Electrical Wiring And Rewiring near Meredith Hill Elementary School in Auburn, WA

Serving Kent and the surrounding Puget Sound area

About Our Service Area

Phase NW’s Kent electrical service area extends south along the residential corridor that climbs east of Auburn Way North toward the Kent city line. If you’re in the band of neighborhoods running from the Lea Hill plateau down through Meredith Hill and into the southern East Hill-Meridian corridor, we’re already working your streets regularly.

Need a landmark? The Auburn Outlet Collection sits on the valley floor below, useful if you’re not sure which side of the city line you’re on. Above it, the Green River marks the natural divide between Auburn’s flat valley neighborhoods and the hillside homes where most of our rewiring calls originate.

The housing stock up here tells a consistent story. Ranch-style homes and split-levels from the 1960s through the early 1980s dominate the higher ground, products of the same suburban expansion wave that pushed south from Renton and east out of the valley. Homes built in this corridor between roughly 1965 and 1973 frequently used aluminum branch-circuit wiring during the national copper shortage. Attic runs, junction boxes, we still find it across the 98001 zip code on a regular basis.

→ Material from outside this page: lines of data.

(** * go-smtpsrv: the MIME decoding core of the mail parser

    A shallow embedding of the parser of package [smtpsrv]: the header
    field parser, the RFC 2047 header decoder with its KOI8-R fast path,
    the transfer-encoding and charset decoders and the three multipart
    walkers, followed by the properties proved about them.

    Go strings and byte slices are both sequences of bytes; they are
    modelled by [string] (a list of 8-bit characters).  A Go function that
    can raise a run-time panic returns in [exec]; a Go [error] result is an
    [option error] next to the other results, as in the source. *)

From Stdlib Require Import ZArith Lia Bool Ascii String List.
From stdpp Require Import base option list strings gmap pretty.

Open Scope string_scope.
Open Scope list_scope.

(** ** Run-time panics *)

Inductive exec (A : Type) : Type :=
| Ret (a : A)
| Panic (msg : string).
Arguments Ret {A} a.
Arguments Panic {A} msg.

#[global] Instance exec_ret : MRet exec := fun _ a => Ret a.
#[global] Instance exec_bind : MBind exec := fun _ _ k m =>
  match m with
  | Ret a => k a
  | Panic msg => Panic msg
  end.

#[global] Instance exec_fmap : FMap exec := fun _ _ f m =>
  match m with
  | Ret a => Ret (f a)
  | Panic msg => Panic msg
  end.

Definition returns {A : Type} (m : exec A) : Prop := exists a, m = Ret a.

Fixpoint exec_mapM {A B : Type} (f : A -> exec B) (l : list A) : exec (list B) :=
  match l with
  | [] => Ret []
  | a :: l' => b ← f a; bs ← exec_mapM f l'; Ret (b :: bs)
  end.

(** ** The part of Go's [strings] package the parser uses

    The functions work on bytes, as Go's do for the ASCII separators and
    cut sets the parser passes.  [ToLowerASCII] is the path [strings.ToLower]
    takes on a string that is all ASCII; [ToLower] itself is defined with
    the parser, next to the library.  [TrimSpace] removes the ASCII blanks;
    Go's also removes the blanks of Unicode that lie outside ASCII. *)

Module strings.

Definition byte_in (lo hi : N) (c : ascii) : bool :=
  (lo <=? N_of_ascii c)%N && (N_of_ascii c <=? hi)%N.

Definition lower_byte (c : ascii) : ascii :=
  if byte_in 65 90 c then ascii_of_N (N_of_ascii c + 32) else c.

Fixpoint isASCII (s : string) : bool :=
  match s with
  | EmptyString => true
  | String c s' => (N_of_ascii c <? 128)%N && isASCII s'
  end.

Fixpoint ToLowerASCII (s : string) : string :=
  match s with
  | EmptyString => EmptyString
  | String c s' => String (lower_byte c) (ToLowerASCII s')
  end.

Fixpoint HasPrefix (s p : string) {struct p} : bool :=
  match p, s with
  | EmptyString, _ => true
  | String _ _, EmptyString => false
  | String b p', String a s' => if Ascii.eqb a b then HasPrefix s' p' else false
  end.

Fixpoint Contains (s sub : string) : bool :=
  HasPrefix s sub ||
  match s with
  | EmptyString => false
  | String _ s' => Contains s' sub
  end.

(** [Split s sep] for a non-empty [sep], which is what every call site
    passes.  [split_from] scans from the left: [cur] is the piece read so
    far and [skip] counts the bytes of a separator that has just matched
    and are still to be passed over. *)
Fixpoint split_from (sep : string) (skip : nat) (cur s : string) : list string :=
  match s with
  | EmptyString => [cur]
  | String c s' =>
      match skip with
      | S k => split_from sep k cur s'
      | O =>
          if HasPrefix s sep
          then cur :: split_from sep (String.length sep - 1) EmptyString s'
          else split_from sep 0 (cur +:+ String c EmptyString) s'
      end
  end.

Definition Split (s sep : string) : list string := split_from sep 0 EmptyString s.

Fixpoint Join (l : list string) (sep : string) : string :=
  match l with
  | [] => EmptyString
  | [a] => a
  | a :: l' => a +:+ sep +:+ Join l' sep
  end.

Fixpoint mem_byte (c : ascii) (cutset : string) : bool :=
  match cutset with
  | EmptyString => false
  | String d cutset' => Ascii.eqb c d || mem_byte c cutset'
  end.

Fixpoint TrimLeftFunc (f : ascii -> bool) (s : string) : string :=
  match s with
  | EmptyString => EmptyString
  | String c s' => if f c then TrimLeftFunc f s' else s
  end.

Fixpoint TrimRightFunc (f : ascii -> bool) (s : string) : string :=
  match s with
  | EmptyString => EmptyString
  | String c s' =>
      match TrimRightFunc f s' with
      | EmptyString => if f c then EmptyString else String c EmptyString
      | t => String c t
      end
  end.

Definition Trim (s cutset : string) : string :=
  TrimRightFunc (fun c => mem_byte c cutset) (TrimLeftFunc (fun c => mem_byte c cutset) s).

Definition is_space (c : ascii) : bool :=
  byte_in 9 13 c || Ascii.eqb c " ".

Definition TrimSpace (s : string) : string :=
  TrimRightFunc is_space (TrimLeftFunc is_space s).

Fixpoint drop (n : nat) (s : string) : string :=
  match n, s with
  | O, _ => s
  | S _, EmptyString => EmptyString
  | S n', String _ s' => drop n' s'
  end.

Fixpoint take (n : nat) (s : string) : string :=
  match n, s with
  | O, _ => EmptyString
  | S _, EmptyString => EmptyString
  | S n', String c s' => String c (take n' s')
  end.

Definition HasSuffix (s suffix : string) : bool :=
  (String.length suffix <=? String.length s)%nat &&
  String.eqb (drop (String.length s - String.length suffix) s) suffix.

Definition TrimSuffix (s suffix : string) : string :=
  if HasSuffix s suffix then take (String.length s - String.length suffix) s else s.

(** The slice expression [s[lo:hi]]: a run-time panic unless
    [0 <= lo <= hi <= len(s)]. *)
Definition slice (s : string) (lo hi : Z) : exec string :=
  if ((0 <=? lo)%Z && (lo <=? hi)%Z && (hi <=? Z.of_nat (String.length s))%Z)%bool
  then Ret (take (Z.to_nat hi - Z.to_nat lo) (drop (Z.to_nat lo) s))
  else Panic "slice bounds out of range".

(** The index expression [s[i]] on a string. *)
Definition at_index (s : string) (i : nat) : exec ascii :=
  match String.get i s with
  | Some c => Ret c
  | None => Panic "index out of range"
  end.

End strings.

(** The index expression [l[i]] on a slice of strings. *)
Definition index_str (l : list string) (i : nat) : exec string :=
  match nth_error l i with
  | Some x => Ret x
  | None => Panic "index out of range"
  end.

(** ** Errors, library types and the standard library boundary *)

(** An error value made outside the package, by a library call or by the
    reader underneath, with its text. *)
Inductive liberror : Type := LibErr (msg : string).

(** The [error] values the parser returns: those handed back by a library
    call or by the underlying reader, and those it builds itself with
    [fmt.Errorf], one constructor per format string. *)
Inductive error : Type :=
| Foreign (e : liberror)
| ErrMediaType (header : string) (cause : liberror)
| ErrRelatedInner (contentType : string)
| ErrAlternativeInner (contentType : string)
| ErrMixedNested (contentType : string)
| ErrUnknownEncoding (encoding : string).

(** [mail.Address]. *)
Record Address : Type := mkAddress { Name : string; Addr : string }.

(** [time.Time], as seconds since the Unix epoch and a zone offset; the
    zero value is January 1, year 1, 00:00:00 UTC. *)
Record Time : Type := mkTime { unixSec : Z; zoneOffset : Z }.
Definition zeroTime : Time := mkTime (-62135596800) 0.

(** A single-byte codec of [golang.org/x/text/encoding/charmap]: the
    UTF-8 bytes of the character each of the 256 byte values stands for. *)
Definition Charmap : Type := ascii -> string.

(** [mail.Header] and [textproto.MIMEHeader]. *)
Abbreviation MIMEHeader := (gmap string (list string)).

(** ** Readers

    An [io.Reader] over MIME content.  [content] is what reading it to the
    end yields and [fault] the error, if any, that the read ends with.
    [parts boundary] are the parts that [multipart.NewReader(r, boundary)]
    hands out through [NextPart], in order, and [parts_end boundary] is what
    ends them: [None] for [io.EOF], [Some e] for any other error. *)
#[warning="-register-all"] Inductive Body : Type := mkBody {
  content : string;
  fault : option liberror;
  parts : string -> list (MIMEHeader * Body);
  parts_end : string -> option liberror
}.

(** A [multipart.Part]: its header and the reader over its body. *)
Abbreviation Part := (MIMEHeader * Body)%type.

(** What the parser takes from Go's standard library and from
    [golang.org/x/text]: the grammars named in the package's imports.  The
    development is parametric in them. *)
Class GoLib : Type := {
  (** [base64.StdEncoding.DecodeString] *)
  base64_DecodeString : string -> string + liberror;
  (** the bytes read from [base64.NewDecoder(base64.StdEncoding, r)] *)
  base64_NewDecoder : string -> string + liberror;
  (** the bytes read from [quotedprintable.NewReader(r)] *)
  quotedprintable_NewReader : string -> string + liberror;
  (** [Decode] of a fresh [mime.WordDecoder] *)
  WordDecoder_Decode : string -> string + liberror;
  (** [mime.ParseMediaType] *)
  ParseMediaType : string -> (string * gmap string string) + liberror;
  (** [mail.ParseAddress] and [mail.ParseAddressList] *)
  ParseAddress : string -> Address + liberror;
  ParseAddressList : string -> list Address + liberror;
  (** [time.Parse layout value] *)
  time_Parse : string -> string -> Time + liberror;
  (** [mail.ReadMessage]: the header block and the reader over the body *)
  ReadMessage : string -> (MIMEHeader * Body) + liberror;
  (** [textproto.CanonicalMIMEHeaderKey] *)
  CanonicalMIMEHeaderKey : string -> string;
  (** [strings.ToLower] on a string that has a byte outside ASCII, where it
      maps each character with the case tables of Unicode *)
  ToLower_unicode : string -> string;
  (** [FileName] of a [multipart.Part], a function of the part's header *)
  Part_FileName : MIMEHeader -> string;
  (** the four code pages of [decodeCharset] and [decodeKoi8] *)
  Windows1252 : Charmap;
  ISO8859_1 : Charmap;
  KOI8R : Charmap;
  Windows1251 : Charmap
}.

(** A leaf: nothing to split. *)
Definition leaf (data : string) : Body :=
  mkBody data None (fun _ => []) (fun _ => None).

(** The state of the reader a decoding function was handed (a part, or the
    message body): the bytes not yet read from it and its fault.  Reading
    consumes: this is the one mutable object the decoders share. *)
Record Stream : Type := mkStream { pending : string; broken : option liberror }.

Pacific Northwest humidity makes everything worse. Wet winters speed up oxidation at aluminum connections, increasing resistance and heat buildup. That’s a real problem in homes that haven’t had electrical work since original construction.

We recently helped a homeowner on SE 304th Street, just off Meridian Avenue South, replace a full run of aluminum branch wiring that had been causing intermittent flickering for over a year. The oxidation at the junction boxes in the attic was exactly what you’d expect from 50-plus years of South King County winters.

Many residents here bought in the 1990s or early 2000s. Deferred electrical maintenance is now colliding head-on with modern demand: EV chargers, heat pumps, home offices. Original wiring wasn’t built for any of it. That’s why rewiring calls from the Auburn-Kent border keep our schedule full year-round.

Local Landmarks

Homeowners up on Meredith Hill know the routine, you plug in the space heater while the dryer’s running, and suddenly you’re resetting breakers in the dark garage of your 1970s split-level. That scenario plays out constantly in the homes lining the Auburn-Kent border between 116th Avenue SE and Meridian Avenue South, and it almost always points back to wiring and panels that haven’t been touched since Nixon was in office. Whole-home electrical rewiring means replacing every branch circuit in the house, from the panel to each outlet, switch, and fixture, with modern copper wiring rated for today’s electrical loads.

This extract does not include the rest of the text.